Another important element that can be measured is organizational capability to address cyber security. The National Institute of Standards and Technology (NIST) has developed a framework for improving critical infrastructure cyber security [NIST 2014]. The NIST framework focuses on the operational environment that influences the level of cyber security responsibility, enabling organizations to identify features or characteristics of the infrastructure that support cyber security as opposed to what needs to be engineered directly into the system and software. The framework provides an assessment mechanism that enables organizations to determine their current cyber security capabilities, set individual goals for a target state, and establish a plan for improving and maintaining cyber security programs. After using the assessment mechanism to determine goals and plans for cyber security, organizations can use metrics to monitor and evaluate results. Metrics are collected and analyzed to support a decision so that a decision can determine an action [Axelrod 2012].

Measurement frameworks for security are not new, but broad use of available standards in the lifecycle has been limited by the lack of system and software engineering involvement in security beyond authentication and authorization requirements.

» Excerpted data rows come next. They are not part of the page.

(** * Preparing a deletion *)

(** Requests that change nothing of a drive, of Emby or of the media: listings, questions
    about files, and the creation of the STRM root with readable permissions. *)
Definition harmless (a : action) : Prop :=
  match a with
  | AList _ _ _ _ _ _ | ALibraries _ | AInfo _ _ | AText _ _ | AWalk _ _ => True
  | ADo (LMkdirAll _) _ | ADo (LChmod _ _) _ => True
  | _ => False
  end.

Section Frame.
Context `{Env} `{Ctx} `{Sleep} `{Remote} `{Providers} `{Local} `{CidMap}.
Abbreviation R := (pipe_rel harmless any_db).
Abbreviation kept m := (keeps R m).

Lemma hl_any {A} (m : M Database A) : keeps any_db m.
Proof. intros w. by apply wp_intro. Qed.
Hint Resolve hl_any : frames.
Lemma hl_info op : kept (os_info op). Proof. unfold os_info. frame. Qed.
Lemma hl_text op : kept (os_text op). Proof. unfold os_text. frame. Qed.
Lemma hl_walk root : kept (walk_dir root).
Proof. intros w. unfold wp, walk_dir, observe. simpl. split; [|done]. eexists. split; [done|]. by repeat constructor. Qed.
Lemma hl_or_zero {A} (z : A) m : kept m → kept (or_zero z m).
Proof. intros Hm. unfold or_zero. frame. Qed.
Hint Resolve hl_info hl_text hl_walk hl_or_zero : frames.
Lemma hl_root path create : kept (canonicalRoot path create).
Proof. unfold canonicalRoot, ensureReadableDirectory, os_do. frame. Qed.
Hint Resolve hl_root : frames.
Lemma hl_paths name : kept (paths name).
Proof. unfold paths. frame; apply hl_or_zero; frame. Qed.
Lemma hl_default p : kept (GetDefaultAccount p).
Proof. apply keeps_GetDefaultAccount; [apply _|..]; intros; apply hl_any. Qed.
Lemma hl_inventory accountID cid : kept (embyDeletionInventory accountID cid).
Proof.
  intros w. eapply wp_mono; [apply inventory_effect|]. intros r w' (l & E & F & _). split; [|done].
  exists l. split; [done|]. eapply Forall_impl; [exact F|]. by intros [].
Qed.
Hint Resolve hl_paths hl_default hl_inventory : frames.
Lemma hl_parts root info parts : kept (lstat_parts root info parts).
Proof. revert root info. induction parts as [|part parts IH]; intros root info; cbn [lstat_parts]; frame; apply IH. Qed.
Hint Resolve hl_parts : frames.
Lemma hl_lstat root path : kept (embyDeletionLstat root path).
Proof. unfold embyDeletionLstat. frame. Qed.
Hint Resolve hl_lstat : frames.
Lemma hl_location name a b c d e f found location : kept (map_location name a b c d e f found location).
Proof. unfold map_location. frame. Qed.
Hint Resolve hl_location : frames.
Lemma hl_library cids found library : kept (map_library cids found library).
Proof. unfold map_library. frame. Qed.
Hint Resolve hl_library : frames.
Lemma hl_libraries : kept embyDeletionLibraries.
Proof. unfold embyDeletionLibraries, check_root. frame. Qed.
Lemma hl_resolve accountID cid parts inventories : kept (resolve_parts accountID cid parts inventories).
Proof.
  revert cid inventories. induction parts as [|part parts IH]; intros cid inventories; cbn [resolve_parts]; frame; apply IH.
Qed.
Lemma hl_original library path strm video : kept (original_of library path strm video).
Proof. unfold original_of, embyDeletionSTRM. frame. Qed.
Hint Resolve hl_libraries hl_resolve hl_original : frames.
Lemma hl_entry accountID library host st e : kept (visit_entry accountID library host st e).
Proof. unfold visit_entry, resolveEmbyDeletionSource. frame. Qed.
Hint Resolve hl_entry : frames.
Lemma hl_path accountID libraries st input : kept (visit_path accountID libraries st input).
Proof. unfold visit_path, walk_failed. frame. Qed.
Hint Resolve hl_path : frames.
Lemma hl_prepare l : kept (PrepareEmbyDeletionCtx l).
Proof. unfold PrepareEmbyDeletionCtx. frame. Qed.
End Frame.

With the growing recognition of the ways in which engineering decisions impact security, metrics that support the monitoring and managing of these concerns should be incorporated into the lifecycle.

Standards such as NIST’s Performance Measurement Guide for Information Security [Chew 2008] propose a wide range of possible metrics that can support an information security measurement effort. These metrics are proposed to verify that selected security controls are appropriately implemented and that appropriate federal legislative mandates have been addressed. An international standard, ISO/IEC 27004, “provides guidance on the development and use of measures and measurement in order to assess the effectiveness of an implemented information security management system (ISMS).”⁵

5. www.iso.org/iso/catalogue_detail?csnumber=42106

An organization might already have a measurement model that structures metrics to address selected goals. There are three major categories of measurement models: descriptive, analytic, and predictive.

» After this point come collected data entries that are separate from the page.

(** C29: an accepted deletion request is unambiguous.  It names 1 to 100 distinct valid items,
    those of its path if it has one, and exactly those of the query's list if there is one;
    it only asks for a confirmation when it is a GET; every credential and every device ID it
    gives, in the query or in a header of its own, is the one it is authorised with, and there
    is one of each. *)
Theorem accepted_request_unambiguous r t :
  parseEmbyDeletion r = Ok t →
  deletion_ids (er_ids t) ∧ (er_confirmation t = true ↔ hr_method r = "GET") ∧ er_credential t ≠ "" ∧ er_deviceID t ≠ "" ∧
  (∃ named, endpoint (hr_method r) (er_path t) = Ok (named, er_confirmation t) ∧ ∀ ids, named = Some ids → er_ids t = ids) ∧
  http_query (hr_rawquery r) = Some (er_query t) ∧
  (∀ key values, (key, values) ∈ er_query t →
    (to_lower key ∈ credential_keys → values = [er_credential t]) ∧ (to_lower key ∈ device_keys → values = [er_deviceID t]) ∧
    (to_lower key = "ids" → ∃ text, values = [text] ∧ ∀ id, id ∈ split_on comma text ↔ id ∈ er_ids t)) ∧
  (∀ key, key ∈ token_headers → hr_values r key = [] ∨ hr_values r key = [er_credential t]) ∧
  (hr_values r "X-Emby-Device-Id" = [] ∨ hr_values r "X-Emby-Device-Id" = [er_deviceID t]).
Proof.
  unfold parseEmbyDeletion. destruct (negb (has_prefix _ _)); [done|]. cbv zeta. intros Hr.
  apply res_bind_ok in Hr as ([named confirmation] & Hend & Hr). apply res_bind_ok in Hr as (query & Hq & Hr).
  destruct (http_query _) as [q|] eqn:Hquery; [|done]. injection Hq as ->.
  apply res_bind_ok in Hr as (g1 & Hg1 & Hr). apply res_bind_ok in Hr as (g2 & Hg2 & Hr).
  destruct (bool_decide (ga_credential g2 = "")) eqn:Hc; [done|]. destruct (bool_decide (ga_device g2 = "")) eqn:Hd; [done|].
  apply bool_decide_eq_false in Hc, Hd. apply res_bind_ok in Hr as (body & _ & Hr). destruct (_ && _); [done|].
  apply res_bind_ok in Hr as (bodyIDs & Hbody & Hr). apply res_bind_ok in Hr as (ids1 & Hids1 & Hr).
  apply res_bind_ok in Hr as (ids2 & Hids2 & Hr). apply res_bind_ok in Hr as (ids & Hids & [= <-]).
  apply parameters_give in Hg1 as [Hgives Hquery_ids]; [|done]. apply headers_step in Hg2 as (Hst & Hsame & Hheaders).
  apply ids_ok in Hids as [-> Hok]. cbn [er_ids er_confirmation er_credential er_deviceID er_path er_query].
  apply agree_ok in Hids1 as (Ha1 & Hb1 & Hc1). apply agree_ok in Hids2 as (Ha2 & Hb2 & Hc2).
  split_and!; [exact Hok|by eapply endpoint_get|done|done| |done| | |].
  - exists named. split; [done|]. intros l ->. by rewrite (Ha2 l (Ha1 l eq_refl)).
  - intros key values Hin. assert ((key, values) ∈ range_over query) as Hin' by (by rewrite range_perm).
    pose proof (gives_stable _ _ _ _ Hst (λ _, Hsame) (Hgives _ _ Hin')) as Hg. split_and!.
    + intros Hk. by destruct (gv_credential _ _ _ Hg Hk).
    + intros Hk. by destruct (gv_device _ _ _ Hg Hk).
    + intros Hk. destruct (gv_ids _ _ _ Hg Hk) as (text & -> & Hi). exists text. split; [done|].
      destruct ids1 as [l|]; [|destruct named; [by specialize (Ha1 _ eq_refl)|specialize (Hb1 eq_refl); congruence]].
      rewrite (Ha2 l eq_refl) in *. cbn [default] in *. by apply (Hc1 l); [done|done|apply Hok].
  - intros key Hk. destruct (proj1 (Hheaders key ltac:(unfold token_headers in Hk; unfold credential_headers; set_solver)) Hk) as [?|[? _]]; auto.
  - destruct (proj2 (Hheaders "X-Emby-Device-Id" ltac:(unfold credential_headers; set_solver)) eq_refl) as [?|[? _]]; auto.
Qed.
End Request.

Section Deletion.
Context `{Env} {ctx : Ctx} (recycleCtx : Ctx) `{Sleep} `{Remote} `{Providers} `{Local} `{CidMap} `{Http} `{Ranging} `{NativeJson} `{Native}.
Implicit Types w : World Pipe.

Lemma asking_split l1 a l2 : Forall asking (l1 ++ a :: l2) → asking a.
Proof. intros [_ F]%Forall_app. by inversion F. Qed.
Lemma listing_asking a : listing_request a → asking a. Proof. by destruct a. Qed.

(** C3: nothing is deleted without authorisation.  Whatever Emby and 115 answer, each request
    of the handler other than a question is either the deletion of the browser's request or
    the deletion of one object of 115; before it the request was accepted as no mere
    confirmation, no other mutation ran, the credential was no application key, the one
    session of the device was that of an enabled administrator, and Emby allowed each item;
    the object is one of a well-formed plan, Emby had accepted its own deletion, and the
    directory of the object was just listed in full and showed that very file. *)
Theorem deletion_guarded queue r w :
  wp (handleEmbyDeletion recycleCtx queue r) w (λ res w', ∃ answer audit l,
    res = Ok (answer, audit) ∧ pi_log (w_db w') = pi_log (w_db w) ++ l ∧
    ∀ l1 a l2, l = l1 ++ a :: l2 → ¬ asking a →
      ∃ target base s userID plan, parseEmbyDeletion r = Ok target ∧ er_confirmation target = false ∧
        queue = Some s ∧ media_locked s = false ∧ authorised target base userID l1 ∧ plan_ok plan ∧
        ((∃ ans, a = ANative (native_deletion r base target) ans ∧ Forall asking l1) ∨
         (∃ t acc ans accepted_, t ∈ ep_targets plan ∧ a = ADelete acc [trim_space (target_id t)] ans ∧
            ANative (native_deletion r base target) (Ok accepted_) ∈ l1 ∧ accepted accepted_ = true ∧ just_seen t l1))).
Proof.
  eapply wp_mono; [apply handler_effect|]. intros res w' (answer & audit & l & -> & E & Hh). exists answer, audit, l. split_and!; [done|done|].
  intros l1 a l2 El Ha. clear E. destruct Hh as [|target base s f e answer audit l Hp Hq Hlock Hm _]; [by destruct l1|].
  destruct Hm as [f e l F|f e l userID plan ans F Hauth Hplan Hc|f e l userID plan na marks failure rl F Hauth Hplan Hc Hacc Hlog].
  - subst l. by destruct Ha; eapply asking_split.
  - apply app_eq_inv in El as [(k & -> & Hk)|(k & -> & Hk)].
    + destruct k as [|b k]; simplify_eq/=; [|by destruct Ha; eapply asking_split].
      rewrite app_nil_r in *. exists target, base, s, userID, plan. split_and!; try done. left. by eexists.
    + destruct k as [|b k]; simplify_eq/=; [|by destruct k]. rewrite app_nil_r.
      exists target, base, s, userID, plan. split_and!; try done. left. by eexists.
  - set (nd := ANative _ _) in El. apply app_eq_inv in El as [(k & -> & Hk)|(k & -> & Hk)].
    + destruct k as [|b k]; simplify_eq/=; [|by destruct Ha; eapply asking_split].
      rewrite app_nil_r in *. exists target, base, s, userID, plan. split_and!; try done. left. by eexists.
    + destruct k as [|b k]; injection Hk as <- Hk.
      { rewrite app_nil_r. exists target, base, s, userID, plan. split_and!; try done. left. by eexists. }
      destruct (recycle_seen _ _ _ _ Hlog k a l2 Hk) as [Hl|(t & acc & r' & Ht & -> & Hs)]; [by destruct Ha; apply listing_asking|].
      exists target, base, s, userID, plan. split_and!; try done.
      * destruct Hauth as [Hadm Hi]. split; [eapply admin_more; [|exact Hadm]|intros id Hid; eapply allowed_more; [|by apply Hi]]; intros x Hx; apply elem_of_app; auto.
      * right. exists t, acc, r', na. split_and!; try done; [apply elem_of_app; right; by left|].
        destruct Hs as (h & pages & files & o & -> & Hs). exists (l ++ nd :: h), pages, files, o. by rewrite <-app_assoc.
Qed.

Measurement models of any type can be created based on equations, or analysis of sets of variables, that characterize practical concerns about the software. A good measurement model allows users to fully understand the influence of all factors that affect the outcome of a product or process, not just primary factors. A good measurement model also has predictive capabilities; that is, given current known values, it predicts future values of those attributes with an acceptable degree of certainty.

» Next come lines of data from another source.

(* ===== verification/MediaIngestClaims.v ===== *)
(** The claims on the media ingest ([MediaIngest.v]), proved from [MediaIngestProofs.v]: what
    its result says of the requests it made, and what it asks the drive to change. *)
From Stdlib Require Import Ascii.
From S2P Require Import Prelude GoStrings GoPath Sql Schema TaskStore ImportStore Accounts Payload FileSys Remote Drive Destination.
From S2P Require Import DestinationProofs Regexp Episodes Identity Service Local Autofill Pipeline Media Roots MediaProofs Queue ReplacementProofs.
From S2P Require Import Emby EmbyProofs EmbyDeletionProofs MediaIngest MediaIngestProofs.

(** [l] has these requests in a row. *)
Definition has_run (P : history → Prop) (l : history) : Prop := ∃ l0 l1 l2, l = l0 ++ l1 ++ l2 ∧ P l1.
Lemma has_run_all (P : history → Prop) l : P l → has_run P l.
Proof. intros Hl. exists [], l, []. by rewrite app_nil_r. Qed.
Lemma has_run_l P l l' : has_run P l → has_run P (l ++ l').
Proof. intros (l0 & l1 & l2 & -> & Hl). exists l0, l1, (l2 ++ l'). by rewrite <-!app_assoc. Qed.
Lemma has_run_r P l l' : has_run P l' → has_run P (l ++ l').
Proof. intros (l0 & l1 & l2 & -> & Hl). exists (l ++ l0), l1, l2. by rewrite <-!app_assoc. Qed.

(** The import a task names, as the database holds it: completed, verified, bound to no
    series, with its items in the order of their paths. *)
Definition import_read (p : payload) (d : Database) (state : CrossDriveImport.t) (its : list CrossDriveItem.t) : Prop :=
  let id := text_of p "source_task_id" true in
  (∃ t, tasks d !! id = Some t ∧ AsyncTask.Type_ t = "quark_to_115_import" ∧ AsyncTask.Status t = "completed") ∧
  imports d !! id = Some state ∧ CrossDriveImport.Phase state = "verified" ∧ CrossDriveImport.DestinationCID state ≠ "" ∧
  CrossDriveImport.AutofillSeriesID state = "" ∧ its = (select (of_import id) by_path (items d)).*2.
(* ===== verification/Settings.v ===== *)
(** The settings of the deployment ([src/internal/service/settings.go]): which there are, which
    are secret, what is accepted as the value of each, and that what was accepted is what the
    readers of the other components understand.

    Parsing of URLs ([Urls]), of the library map ([CidMap]) and of the excluded roots
    ([Names]), and the order of iteration over a map ([Ranging]), are parameters.  The health
    of the services is asked over the network and is not part of the model; messages leave out
    the quotation marks of [%q]. *)
From Stdlib Require Import Ascii.
From S2P Require Import Prelude GoStrings GoPath Sql Schema Accounts Payload FileSys Remote Local Nas Pipeline Media.

Definition secretSettingKeys : list string :=
  ["115_cookie"; "emby_api_key"; "resource_api_token"; "clouddrive_api_token"; "clouddrive_webhook_secret"].

Definition allowedSettingKeys : list string :=
  ["115_cookie"; "c115_cid_map"; "emby_url"; "emby_api_key"; "media_root"; "strm_root"; "emby_media_prefix";
   "media_excluded_roots"; "clouddrive_url"; "clouddrive_api_token"; "clouddrive_mount_path"; "clouddrive_source_path";
   "clouddrive_c115_account_id"; "clouddrive_webhook_secret"; "clouddrive_webhook_debounce_seconds"; "resource_api_url";
   "resource_api_token"; "share_snapshot_interval_ms"; "transfer_temp_dir"; "transfer_min_free_bytes";
   "quark_download_proxy"; "quark_autofill_target_id"; "quark_download_connections"; "dangerous_actions_enabled"].

Definition secret_key (key : string) : bool := bool_decide (key ∈ secretSettingKeys).
Definition allowed_key (key : string) : bool := bool_decide (key ∈ allowedSettingKeys).

Definition RedactSecrets (values : gmap string string) : gmap string string :=
  map_imap (λ k v, Some (if secret_key k then "" else v)) values.

(** [(1<<63 - 1) / time.Millisecond], and the interval in nanoseconds. *)
Definition millisecond : Z := 10 ^ 6.
Definition max_interval : Z := (2 ^ 63 - 1) / millisecond.
Definition parseShareSnapshotInterval (value : string) : res Z :=
  let value := trim_space value in
  if bool_decide (value = "") then Ok second else
  let invalid := ErrText ("share_snapshot_interval_ms must be a nonnegative integer no greater than " +:+ pretty max_interval) in
  match parse_int value with
  | Some ms => if Z.ltb ms 0 || Z.ltb max_interval ms then Err invalid else Ok (ms * millisecond)%Z
  | None => Err invalid
  end.

(** [monitoredComponents]: whether a component is configured. *)
Definition setting_set (s : gmap string string) (key : string) : bool := negb (bool_decide (trim_space (default "" (s !! key)) = "")).
Definition monitoredComponents : list (string * list string) :=
  [("c115", ["115_cookie"]); ("emby", ["emby_url"; "emby_api_key"]); ("clouddrive", ["clouddrive_url"; "clouddrive_mount_path"]);
   ("resource", ["resource_api_url"])].

Section Settings.
Context `{Env} `{Urls} `{CidMap} `{Names} `{Ranging}.
Abbreviation Db := (M Database).

(** ** Accepting a value *)

Definition http_url_ok (value : string) : bool :=
  match url_parse value with
  | Some u => negb (bool_decide (u_host u = "")) && (bool_decide (u_scheme u = "http") || bool_decide (u_scheme u = "https"))
  | None => false
  end.
Definition int_between (low high : Z) (value : string) : bool :=
  match parse_int value with Some n => Z.leb low n && Z.leb n high | None => false end.
Definition path_keys : list string :=
  ["clouddrive_mount_path"; "media_root"; "strm_root"; "emby_media_prefix"; "transfer_temp_dir"].

(** The checks on one value, trimmed and no blank secret, in the order of the code. *)
Definition check_setting (key value : string) : res unit :=
  let given := negb (bool_decide (value = "")) in
  let on (k : string) := bool_decide (key = k) in
  _ ← fail_if (has_suffix key "_url" && given && negb (http_url_ok value)) (ErrText (key +:+ " must be an HTTP or HTTPS URL"));
  _ ← fail_if (bool_decide (key ∈ path_keys) && given && negb (is_abs value)) (ErrText (key +:+ " must be an absolute path"));
  _ ← fail_if (on "dangerous_actions_enabled" && negb (bool_decide (value = "true")) && negb (bool_decide (value = "false")))
        (ErrText "dangerous_actions_enabled must be true or false");
  _ ← (if on "share_snapshot_interval_ms" then _ ← parseShareSnapshotInterval value; Ok tt else Ok tt);
  _ ← fail_if (on "quark_autofill_target_id" && (Nat.ltb 200 (String.length value) || contains_any value [slash; nul]))
        (ErrText "quark_autofill_target_id must be an opaque directory ID");
  _ ← fail_if (on "quark_download_connections" && given && negb (int_between 1 8 value))
        (ErrText "quark_download_connections must be between 1 and 8");
  _ ← fail_if (on "transfer_min_free_bytes" && given && negb (int_between 0 (2 ^ 63) value))
        (ErrText "transfer_min_free_bytes must be a nonnegative integer");
  _ ← fail_if (on "clouddrive_webhook_debounce_seconds" && given && negb (int_between 1 300 value))
        (ErrText "clouddrive_webhook_debounce_seconds must be between 1 and 300");
  _ ← fail_if (on "c115_cid_map" && given && match decode_cid_map value with Some _ => false | None => true end)
        (ErrText "c115_cid_map must be a JSON object");
  if on "media_excluded_roots" then _ ← parseMediaExcludedRoots value; Ok tt else Ok tt.

(** One entry of the request. *)
Definition accept_setting (filtered : gmap string string) (kv : string * string) : res (gmap string string) :=
  let '(key, raw) := kv in
  if negb (allowed_key key) then Err (ErrText ("unknown setting " +:+ key)) else
  let value := trim_space raw in
  if secret_key key && bool_decide (value = "") then Ok filtered else
  _ ← check_setting key value;
  Ok (<[key := value]> filtered).

Definition Update (values : gmap string string) : Db unit :=
  filtered ← lift (res_fold accept_setting (range_over (map_to_list values)) ∅);
  SetSettingsAndDefaultAccountCookie filtered (default "" (filtered !! "115_cookie")).

Definition Get (key : string) : Db string := GetSetting key.

(** ** What a client is told *)

(** [State], without the health of the services. *)
Definition State : Db (gmap string string * gmap string bool) :=
  all ← GetAllSettings;
  let stored := filter (λ kv : string * string, allowed_key kv.1 = true) all in
  let configured : gmap string bool := list_to_map ((λ c, (c.1, forallb (setting_set stored) c.2)) <$> monitoredComponents) in
  accounts ← ListAccounts;
  let has (type_ : string) := existsb (λ a : string * DriveAccount.t, bool_decide (DriveAccount.Type_ a.2 = type_)) accounts in
  mret (RedactSecrets stored, <["quark" := has "quark"]> (<["c115" := has "115"]> configured)).

End Settings.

Assurance models measure and predict the level of assurance of a given product or process. In that respect, assurance models characterize the state of assurance for any given piece of software. They provide a reasonable answer to questions such as “How much security is good enough?” and “How do you determine when you are secure enough?” In addition, assurance measurement models can validate the correctness of the software assurance process itself. Individual assurance models are built to evaluate everything from error detection efficiency to internal program failures, software reliability estimates, and degree of availability testing required. Assurance models can also be used to assess the effectiveness and efficiency of the software management, processes, and infrastructure of an organization.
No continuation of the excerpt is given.